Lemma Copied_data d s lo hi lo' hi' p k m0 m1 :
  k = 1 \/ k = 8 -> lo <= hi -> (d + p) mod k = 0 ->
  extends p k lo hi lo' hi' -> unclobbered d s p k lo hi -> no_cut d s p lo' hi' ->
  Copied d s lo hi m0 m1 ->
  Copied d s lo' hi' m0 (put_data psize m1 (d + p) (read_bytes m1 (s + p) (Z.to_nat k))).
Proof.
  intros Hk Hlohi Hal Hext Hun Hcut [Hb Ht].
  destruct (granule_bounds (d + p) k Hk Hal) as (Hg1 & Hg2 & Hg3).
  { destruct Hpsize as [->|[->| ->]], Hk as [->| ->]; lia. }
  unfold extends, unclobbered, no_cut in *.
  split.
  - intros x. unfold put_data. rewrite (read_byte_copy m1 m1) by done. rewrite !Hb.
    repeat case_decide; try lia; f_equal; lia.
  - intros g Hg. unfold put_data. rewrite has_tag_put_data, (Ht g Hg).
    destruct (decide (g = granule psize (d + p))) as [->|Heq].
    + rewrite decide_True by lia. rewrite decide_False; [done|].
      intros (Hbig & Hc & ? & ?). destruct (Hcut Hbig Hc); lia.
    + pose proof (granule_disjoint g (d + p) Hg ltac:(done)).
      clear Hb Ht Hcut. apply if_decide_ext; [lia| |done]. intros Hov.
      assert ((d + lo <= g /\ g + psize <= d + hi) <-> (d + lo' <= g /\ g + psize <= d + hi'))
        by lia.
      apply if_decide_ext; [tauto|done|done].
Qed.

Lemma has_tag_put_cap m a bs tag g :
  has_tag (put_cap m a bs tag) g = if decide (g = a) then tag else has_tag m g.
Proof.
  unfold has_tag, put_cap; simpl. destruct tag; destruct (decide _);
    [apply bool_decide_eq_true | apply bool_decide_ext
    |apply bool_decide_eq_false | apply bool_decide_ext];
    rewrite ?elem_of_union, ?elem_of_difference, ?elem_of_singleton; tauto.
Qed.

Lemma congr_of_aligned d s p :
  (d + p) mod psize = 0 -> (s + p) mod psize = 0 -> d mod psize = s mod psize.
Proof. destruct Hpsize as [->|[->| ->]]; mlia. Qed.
++++
- Task: Where the word "intros" shows up in a line of the listing, return that line.

- Written solution:
  intros Hk Hlohi Hal Hext Hun Hcut [Hb Ht].
  - intros x. unfold put_data. rewrite (read_byte_copy m1 m1) by done. rewrite !Hb.
  - intros g Hg. unfold put_data. rewrite has_tag_put_data, (Ht g Hg).
      intros (Hbig & Hc & ? & ?). destruct (Hcut Hbig Hc); lia.
      clear Hb Ht Hcut. apply if_decide_ext; [lia| |done]. intros Hov.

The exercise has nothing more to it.